Separating intertwined assets is rarely simple in a divorce, but dividing a business can reach another level of complication. It’s hard to put a price tag on a company with complicated spreadsheets, but experts are ready to take a crack at it with a few tried-and-true methods.
Married couples own 3.7 million small businesses across the U.S., and that co-ownership can mean difficulties in the event of a divorce. Splitting assets typically begins with finding out their worth, and your business is no different.
A valued opinion
The courts will be looking for the fair market value of your business to use when dividing assets, and they often want to hear the number from a qualified professional. An accredited or certified appraiser can use several systems to determine where they should place the value.
Accounting for businesses
- Asset: Very simply put, subtracting liabilities from the measure of holdings can get you an asset value. This model works well for companies that don’t have many intangible properties. It also has a bit more flexibility than merely looking at a balance sheet, because markets for materials and products can change over time.
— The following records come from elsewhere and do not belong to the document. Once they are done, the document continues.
(* ===== verification/Proc.v ===== *)
(** * Goroutines

    Code that runs concurrently with other code on shared state is written as a
    [proc]: a tree of atomic actions.  One action is one critical section (the
    code between a [Lock] and its [Unlock]), one frame handed to the connection,
    or one channel operation; an action that is not enabled ([None]) blocks.
    The same definition then has two readings: [run], the handler executed with
    nothing in between, and [pool_step], any interleaving of any number of
    running handlers at the granularity of those actions.

    Blocking is modelled by its condition: a goroutine that waits on a condition
    variable or a channel is enabled when the condition it re-checks holds.
    Whether a sleeping goroutine is woken is not modelled. *)

From S2P Require Import Prelude.

Inductive proc (S A : Type) : Type :=
| Ret (a : A)
| Act (f : S -> option (S * proc S A)).
Arguments Ret {S A} _.
Arguments Act {S A} _.

Fixpoint proc_bind {S A B : Type} (p : proc S A) (k : A -> proc S B) : proc S B :=
  match p with
  | Ret a => k a
  | Act f =>
      Act (fun s =>
        match f s with
        | Some (s', p') => Some (s', proc_bind p' k)
        | None => None
        end)
  end.

Declare Scope proc_scope.
Delimit Scope proc_scope with proc.
Notation "'do' x <- p ; k" := (proc_bind p (fun x => k))
  (at level 10, x pattern, p at level 100, k at level 200,
   format "'[v' 'do'  x  <-  p ; '/' k ']'") : proc_scope.
Open Scope proc_scope.

(** An action that always succeeds, one that may block, and one without result. *)
Definition act {S A : Type} (f : S -> A * S) : proc S A :=
  Act (fun s => let '(a, s') := f s in Some (s', Ret a)).

Definition await {S A : Type} (f : S -> option (A * S)) : proc S A :=
  Act (fun s => match f s with Some (a, s') => Some (s', Ret a) | None => None end).

Definition modify {S : Type} (f : S -> S) : proc S unit := act (fun s => (tt, f s)).

Definition gets {S A : Type} (f : S -> A) : proc S A := act (fun s => (f s, s)).

(** Run to completion with nothing in between; [None] when it blocks. *)
Fixpoint run {S A : Type} (p : proc S A) (s : S) : option (A * S) :=
  match p with
  | Ret a => Some (a, s)
  | Act f =>
      match f s with
      | Some (s', p') => run p' s'
      | None => None
      end
  end.

(** One step of a pool of running handlers: one of them executes its next
    action, or a new one of the kinds [spawn] allows is started. *)
Inductive pool_step {S : Type} (spawn : proc S unit -> Prop)
  : S * list (proc S unit) -> S * list (proc S unit) -> Prop :=
| pool_act s ps i f s' p' :
    ps !! i = Some (Act f) -> f s = Some (s', p') ->
    pool_step spawn (s, ps) (s', <[i := p']> ps)
| pool_spawn s ps p :
    spawn p -> pool_step spawn (s, ps) (s, ps ++ [p]).

(** Code that works on a part of the state only. *)
Fixpoint embed {S T A : Type} (get : T -> S) (set : S -> T -> T) (p : proc S A) : proc T A :=
  match p with
  | Ret a => Ret a
  | Act f =>
      Act (fun t =>
        match f (get t) with
        | Some (s', p') => Some (set s' t, embed get set p')
        | None => None
        end)
  end.

(** Running alone, [p] always comes to an end. *)
Definition total {S A : Type} (p : proc S A) : Prop := forall s, exists a s', run p s = Some (a, s').

(** Execute a given schedule: each entry names the handler that moves. *)
Fixpoint sched {S : Type} (order : list nat) (s : S) (ps : list (proc S unit))
    : option (S * list (proc S unit)) :=
  match order with
  | [] => Some (s, ps)
  | i :: order' =>
      match ps !! i with
      | Some (Act f) =>
          match f s with
          | Some (s', p') => sched order' s' (<[i := p']> ps)
          | None => None
          end
      | _ => None
      end
  end.

(** The states [p] passes through when it runs alone from [s], the first and the
    last included: where a process that is killed may leave things. *)
Fixpoint visited {S A : Type} (p : proc S A) (s : S) : list S :=
  s :: match p with
       | Ret _ => []
       | Act f =>
           match f s with
           | Some (s', p') => visited p' s'
           | None => []
           end
       end.

(** ** Invariants of interleaved handlers *)

(** Every action of [p], whenever it is executed in a state satisfying [I],
    leaves a state satisfying [I]. *)
Fixpoint keeps {S A : Type} (I : S -> Prop) (p : proc S A) : Prop :=
  match p with
  | Ret _ => True
  | Act f =>
      forall s, I s ->
        match f s with
        | Some (s', p') => I s' /\ keeps I p'
        | None => True
        end
  end.
(** One round of the loop. *)
Lemma run_Write_round W fuel p b written st s :
  writable_now W p st s -> zlen b < 2 ^ 32 -> 0 <= written < zlen b -> 0 < st_sendWindow st ->
  exists n s', 0 < n <= zlen b - written /\ n <= st_sendWindow st /\ n <= s_maxFrame s
  /\ s_maxFrame s' = s_maxFrame s
  /\ writable_now W p (set_send (st_sendWindow st - n) st) s'
  /\ w_out (s_W s') = w_out (s_W s) ++ frame_bytes (mkFrame TypeStreamData (st_id st)
       (take (Z.to_nat n) (drop (Z.to_nat written) b)))
  /\ run (Write_loop (S fuel) p b written) s = run (Write_loop fuel p b (written + n)) s'.
Proof.
  intros [Hp [Hr Hl] Hd Hroom Hf Hwf] Hb Hwr Hsw.
  destruct (write_locked (s_maxFrame s) (zlen b - written) st) as [|e|n st'] eqn:R.
  - exfalso. unfold write_locked in R. rewrite Hr, Hl in R.
    destruct (Z.gtb_spec (st_sendWindow st) 0); [done | lia].
  - unfold write_locked in R. rewrite Hr, Hl in R. by destruct (negb _).
  - pose proof R as R'.
    apply (write_locked_chunk _ W) in R as (Hn & Hn1 & Hn2 & ->); [|lia..|done].
    set (chunk := take (Z.to_nat n) (drop (Z.to_nat written) b)).
    assert (zlen chunk = n) as Hc.
    { unfold chunk. rewrite zlen_take, zlen_drop. lia. }
    exists n. eexists. do 3 (split; [lia|]). split; [|split; [|split]]; cycle 3.
    + cbn [Write_loop]. destruct (Z.ltb_spec written (zlen b)); [|lia]. cbn [negb]. cbv iota.
      rewrite run_bind, run_await, Hp, R'. unfold sendData, isClosed. rewrite run_bind, run_bind, run_gets.
      cbn [s_done with_heap]. rewrite Hd. unfold conn_WriteFrame. rewrite run_act.
      cbn [s_W with_heap]. rewrite WriteFrame_room by (fold chunk; lia || done). reflexivity.
    + done.
    + split; cbn; auto; [by rewrite lookup_insert_eq|].
      destruct Hwf. split; cbn; auto. lia.
    + done.
Qed.

Lemma run_Write_loop W fuel p b written st s :
  writable_now W p st s -> zlen b < 2 ^ 32 -> 0 <= written <= zlen b ->
  zlen b - written <= Z.of_nat fuel -> zlen b - written <= st_sendWindow st ->
  exists chunks s',
    run (Write_loop fuel p b written) s = Some (Some (zlen b, None), s')
    /\ concat chunks = drop (Z.to_nat written) b
    /\ Forall (fun c => 0 < zlen c <= s_maxFrame s) chunks
    /\ w_out (s_W s') = w_out (s_W s) ++ concat (frame_bytes <$> data_frames (st_id st) chunks)
    /\ s_heap s' !! p = Some (set_send (st_sendWindow st - (zlen b - written)) st).
Proof.
  revert written st s. induction fuel as [|fuel IH]; intros written st s Hs Hb Hwr Hf Hc.
  all: destruct (decide (written = zlen b)) as [->|Hne].
  1, 3: exists [], s; replace (zlen b - zlen b) with 0 by lia; split_and!; cbn -[zlen];
    [ by rewrite Z.ltb_irrefl | by rewrite drop_ge by len | done | by rewrite app_nil_r
    | rewrite (wn_heap _ _ _ _ Hs); f_equal; destruct st; unfold set_send; cbn; f_equal; lia ].
  - lia.
  - destruct (run_Write_round W fuel p b written st s Hs Hb ltac:(lia) ltac:(lia))
      as (n & s1 & Hn & Hn1 & Hn2 & Hmf & Hs1 & Ho & ->).
    destruct (IH (written + n) _ s1 Hs1 Hb ltac:(lia) ltac:(lia) ltac:(cbn; lia))
      as (chunks & s' & -> & Hcat & Hall & Hout & Hheap).
    exists (take (Z.to_nat n) (drop (Z.to_nat written) b) :: chunks), s'. split_and!.
    + done.
    + cbn [concat]. rewrite Hcat, Z2Nat.inj_add, <- drop_drop by lia. apply take_drop.
    + constructor; [|by rewrite <- Hmf]. rewrite zlen_take, zlen_drop. lia.
    + unfold data_frames in *. rewrite Hout, Ho, fmap_cons. cbn [concat fmap list_fmap].
      by rewrite <- app_assoc.
    + rewrite Hheap. cbn. f_equal. unfold set_send. cbn. f_equal. lia.
Qed.

(** ** Properties *)


Definition demo_ack : HelloAck := mkHelloAck 1 4 8 2.

Definition demo_writer : Writer := mkWriter [] None 65536.

Definition demo_session : Session := newSession demo_writer true demo_ack 0.


(** [Write] cannot spin: with any number of other handlers running in
    between, it never needs more rounds than it has bytes to write (each round
    hands over at least one), so all it can ever wait for is credit. *)
Theorem Stream_Write_terminates W N F p b :
  zlen b < 2 ^ 32 ->
  returns (session_wf W N F) (fun r => r <> None) (Stream_Write p b).
Proof. intros Hb. apply Write_loop_returns; unfold zlen in *; lia. Qed.

Lemma Stream_Write_terminates_witness :
  returns (session_wf 8 2 4) (fun r => r <> None) (Stream_Write 0 [x01; x02]).
Proof. apply Stream_Write_terminates. reflexivity. Defined.

(** The read loop ends with its connection: every frame takes bytes from it, so
    the loop goes around at most once per byte and then returns, whatever the
    peer sent and whatever runs in between. *)
Theorem readLoop_ends (I : Session -> Prop) r now :
  returns I (fun ended => ended = true) (readLoop (S (length (r_in r))) r now).
Proof.
  assert (forall fuel r, (length (r_in r) < fuel)%nat ->
    returns I (fun ended => ended = true) (readLoop fuel r now)) as H; [|apply H; lia].
  clear r. induction fuel as [|fuel IH]; intros r Hr; [lia|]. cbn [readLoop].
  destruct (ReadFrame r) as [[f|e] r'] eqn:E.
  - apply ReadFrame_Ok_inv in E as (_ & Hin & _).
    assert (length (r_in r') < fuel)%nat as Hlt.
    { rewrite Hin in Hr. unfold frame_bytes in Hr.
      rewrite !length_app, length_encodeHeader in Hr. unfold HeaderSize in Hr. lia. }
    eapply returns_bind; [apply returns_any|]. intros [] _; [by apply IH | done].
  - eapply (returns_bind _ (fun go => go = false)); [|by intros ? ->].
    unfold readLoop_iter. eapply returns_bind; [apply returns_any|]. intros _ _.
    eapply returns_bind; [apply returns_any|]. by intros _ _.
Qed.
(* ===== verification/Pipe.v ===== *)
(** * A stream is a bounded pipe

    What the users of a stream are promised, as an abstract machine: a queue of
    bytes of bounded length with one writing and one reading end.  The two
    [Stream]s, the frames and the credit between them (FlowControl.v) implement
    it: whatever can be observed at the two ends of a stream can be observed of
    the pipe. *)

From S2P Require Import Prelude GoErrors Proto Handshake Frame Proc MuxStream MuxSession FlowControl.

(** ** The specification *)

Record Pipe := mkPipe { pp_queue : list byte; pp_closed : bool }.

(** What the two ends see: a write that returned, a read that returned, a
    close, and end of file. *)
Inductive pipe_op :=
| PWrite (d : list byte)
| PRead (d : list byte)
| PClose
| PEof.

Inductive pipe_step (capacity : Z) : Pipe -> option pipe_op -> Pipe -> Prop :=
| pipe_write q d :
    d <> [] -> zlen (q ++ d) <= capacity ->
    pipe_step capacity (mkPipe q false) (Some (PWrite d)) (mkPipe (q ++ d) false)
| pipe_read d q c :
    d <> [] -> pipe_step capacity (mkPipe (d ++ q) c) (Some (PRead d)) (mkPipe q c)
| pipe_close q : pipe_step capacity (mkPipe q false) (Some PClose) (mkPipe q true)
| pipe_eof : pipe_step capacity (mkPipe [] true) (Some PEof) (mkPipe [] true).

(** The observations of an execution; [None] is a step nobody sees. *)
Inductive traces {S O : Type} (step : S -> option O -> S -> Prop) : S -> list O -> S -> Prop :=
| traces_nil s : traces step s [] s
| traces_hidden s s1 s2 tr : step s None s1 -> traces step s1 tr s2 -> traces step s tr s2
| traces_seen s o s1 s2 tr : step s (Some o) s1 -> traces step s1 tr s2 -> traces step s (o :: tr) s2.

Section Refinement.
Context (window maxFrame threshold : Z).

(** ** The implementation, observed *)

Inductive link_obs : Link -> option pipe_op -> Link -> Prop :=
| obs_hidden l l' : quiet_step threshold l l' -> l_got l' = l_got l -> link_obs l None l'
| obs_read l l' d :
    quiet_step threshold l l' -> l_got l' = l_got l ++ d -> d <> [] -> link_obs l (Some (PRead d)) l'
| obs_write l l' d :
    link_step maxFrame threshold l l' -> l_sent l' = l_sent l ++ d -> d <> [] -> link_obs l (Some (PWrite d)) l'
| obs_close a b a' wire back sent got :
    close_locked a = Some a' ->
    link_obs (mkLink a b wire back sent got) (Some PClose) (mkLink a' b (wire ++ [Fin]) back sent got)
| obs_eof l n : read_locked threshold n (l_b l) = ReadFail (ESentinel IoEOF) -> link_obs l (Some PEof) l.

(** What has been written and not been read, wherever it is. *)
Definition pipe_of (l : Link) : Pipe :=
  mkPipe (st_buf (l_b l) ++ wire_bytes (l_wire l)) (st_localClosed (l_a l)).

Context (Hw : 0 < window < 2 ^ 32) (Hf : 0 < maxFrame)
        (Ht : threshold = if window / 2 =? 0 then 1 else window / 2).

Abbreviation inv := (link_inv window threshold).

Lemma pipe_of_bound l : inv l -> zlen (pp_queue (pipe_of l)) <= window.
Proof.
  intros [Ha _ _ Hcr Hback Hcons _ _]. cbn [pp_queue pipe_of]. rewrite zlen_app.
  pose proof (sum_nonneg _ Hback). pose proof (wf_send _ _ Ha). lia.
Qed.

(** The quiet steps neither close the writing end nor send. *)
Lemma quiet_sender l l' :
  quiet_step threshold l l' -> st_localClosed (l_a l') = st_localClosed (l_a l) /\ l_sent l' = l_sent l.
Proof. intros H. destruct H; cbn; auto. unfold grantCredit. by destruct (_ >? _). Qed.

(** Moving [d] out of the pipe, by the bytes written and read. *)
Lemma pipe_of_read l l' d :
  inv l -> inv l' -> quiet_step threshold l l' -> l_got l' = l_got l ++ d ->
  pipe_of l = mkPipe (d ++ pp_queue (pipe_of l')) (pp_closed (pipe_of l')).
Proof.
  intros H H' Hq Hg. destruct (quiet_sender _ _ Hq) as [Hc Hs].
  pose proof (li_bytes _ _ _ H) as B. pose proof (li_bytes _ _ _ H') as B'.
  rewrite Hs, B, Hg, <- app_assoc in B'. apply app_inv_head in B'.
  unfold pipe_of. cbn [pp_queue pp_closed]. by rewrite B', Hc.
Qed.

Lemma pipe_of_write l l' d :
  inv l -> link_step maxFrame threshold l l' -> l_sent l' = l_sent l ++ d -> d <> [] ->
  st_localClosed (l_a l) = false
  /\ pipe_of l' = mkPipe (pp_queue (pipe_of l) ++ d) false.
Proof.
  intros H Hs Hd Hne. destruct Hs as [l l' Hq | a b d' n a' wire back sent got Hd' Hwr | a b a' wire back sent got Hc].
  - destruct (quiet_sender _ _ Hq) as [_ E]. rewrite E in Hd. rewrite <- (app_nil_r (l_sent l)) in Hd at 1.
    by apply app_inv_head in Hd.
  - cbn [l_sent l_a] in *. apply app_inv_head in Hd. subst d.
    pose proof (li_a _ _ _ H) as Ha. destruct (li_live _ _ _ H) as [Hl _]. cbn [l_a l_b] in *.
    assert (st_localClosed a = false) as Hlc.
    { unfold write_locked in Hwr. rewrite Hl in Hwr. by destruct (st_localClosed a). }
    split; [done|]. unfold pipe_of. cbn [l_a l_b l_wire pp_queue].
    apply (write_locked_chunk _ window) in Hwr as (_ & _ & _ & ->); auto.
    rewrite wire_bytes_app, <- app_assoc. cbn [set_send st_localClosed]. rewrite Hlc.
    by rewrite wire_bytes_cons, app_nil_r.
  - cbn [l_sent] in Hd. rewrite <- (app_nil_r sent) in Hd at 1. by apply app_inv_head in Hd.
Qed.

(** One observed step, in the pipe. *)
Lemma obs_step_inv l o l' : inv l -> link_obs l o l' -> inv l'.
Proof.
  intros H Ho. destruct Ho.
  - by eapply quiet_step_inv.
  - by eapply quiet_step_inv.
  - by eapply link_step_inv.
  - by eapply link_step_inv; [exact Hw | exact Hf | exact Ht | exact H | apply link_close].
  - done.
Qed.

Lemma obs_step_pipe l o l' :
  inv l -> link_obs l o l' ->
  match o with
  | None => pipe_of l' = pipe_of l
  | Some _ => pipe_step window (pipe_of l) o (pipe_of l')
  end.
Proof.
  intros H Ho. pose proof (obs_step_inv _ _ _ H Ho) as H'.
  destruct Ho as [l l' Hq Hg|l l' d Hq Hg Hne|l l' d Hs Hd Hne|a b a' wire back sent got Hc|l n Hr].
  - symmetry. apply (pipe_of_read l l' []); [done | done | done|]. by rewrite app_nil_r.
  - rewrite (pipe_of_read l l' d) by done. destruct (pipe_of l'). by apply pipe_read.
  - destruct (pipe_of_write l l' d H Hs Hd Hne) as [Hc E]. pose proof (pipe_of_bound _ H') as Hb. rewrite E in *.
    unfold pipe_of at 1. rewrite Hc. by apply pipe_write.
  - unfold close_locked in Hc. destruct (st_localClosed a) eqn:Hlc; [done|].
    destruct (st_reset a); [done|]. injection Hc as <-.
    unfold pipe_of. cbn [l_a l_b l_wire set_closed st_localClosed]. rewrite Hlc, wire_bytes_app. change (wire_bytes [Fin]) with (@nil byte).
    rewrite app_nil_r. apply pipe_close.
  - destruct H as [_ [_ Hl] _ _ _ _ _ (ds & fin & Ew & _ & H2 & _)].
    unfold read_locked in Hr. unfold pipe_of. destruct (st_buf (l_b l)) as [|x buf] eqn:Eb.
    2: { cbv zeta in Hr. by destruct (_ >=? _). }
    rewrite Hl in Hr. destruct (st_remoteClosed (l_b l)); [|done].
    destruct H2 as (-> & -> & ->); [done|]. rewrite Ew. apply pipe_eof.
Qed.

(** Every step of the link is an observation or hidden. *)
Lemma link_step_observed l l' : inv l -> link_step maxFrame threshold l l' -> exists o, link_obs l o l'.
Proof.
  intros H Hs. pose proof (link_step_inv _ _ _ Hw Hf Ht _ _ H Hs) as H'.
  pose proof Hs as Hs0. destruct Hs as [l l' Hq | a b d n a' wire back sent got Hd Hwr | a b a' wire back sent got Hc].
  - destruct (decide (l_got l' = l_got l)) as [E|E]; [exists None; by apply obs_hidden|].
    assert (exists d, l_got l' = l_got l ++ d) as [d Ed].
    { destruct Hq; cbn in *; try done. by eexists. }
    exists (Some (PRead d)). apply obs_read; [done | done|]. intros ->. by rewrite app_nil_r in Ed.
  - exists (Some (PWrite (take (Z.to_nat n) d))). apply obs_write; [done | done|].
    destruct (li_live _ _ _ H) as [Hl _]. cbn in Hl. pose proof (li_a _ _ _ H) as Ha. cbn in Ha.
    apply (write_locked_chunk _ window) in Hwr as (Hn & _ & Hn2 & _); auto. intros E.
    apply (f_equal zlen) in E. rewrite zlen_take, zlen_nil in E by lia. lia.
  - exists (Some PClose). by apply obs_close.
Qed.

Lemma traces_pipe l tr l' :
  inv l -> traces link_obs l tr l' -> traces (pipe_step window) (pipe_of l) tr (pipe_of l').
Proof.
  intros H Htr. induction Htr as [l|l l1 l2 tr Hs Htr IH|l o l1 l2 tr Hs Htr IH]; [constructor|..];
    specialize (IH (obs_step_inv _ _ _ H Hs)); pose proof (obs_step_pipe _ _ _ H Hs) as Hp; cbn in Hp.
  - by rewrite <- Hp.
  - by eapply traces_seen.
Qed.

End Refinement.

(** Write two bytes, deliver them, close, and read them. *)
Definition pipe_demo : list pipe_op := [PWrite [x01; x02]; PClose; PRead [x01; x02]].

Lemma pipe_demo_observed : exists l, traces (link_obs 4 4) (link_init 8 1) pipe_demo l.
Proof.
  eexists. eapply traces_seen.
  { apply (obs_write 4 4 _ demo_written [x01; x02]); [|done | done].
    apply (link_write 4 4 (newStream 1 8) (newStream 1 8) [x01; x02] 2); [split; reflexivity | reflexivity]. }
  eapply traces_hidden.
  { apply obs_hidden; [by apply (quiet_deliver 4) | done]. }
  eapply traces_seen; [by apply obs_close|].
  eapply traces_seen; [|apply traces_nil].
  eapply (obs_read 4 4 _ _ [x01; x02]); [eapply (quiet_read 4 _ _ 2); [lia | reflexivity] | reflexivity | done].
Qed.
- Market: Another method takes a look at the pricing of similar companies. Sales and valuations of comparable entities can show where the business would sit on the market, after taking into consideration things like debts owed and outstanding.
- Income: Appraisers can decide on a number by looking at trends in revenue, and well-established enterprises will have a history that you can use to predict future earnings. The income approach uses this data to find the value in how much a company is bringing in, and will continue to make going forward.
However the division takes place, it all starts with the price tag. Understanding how the courts generally want a business valued is an essential step to making sure you get the assets you deserve.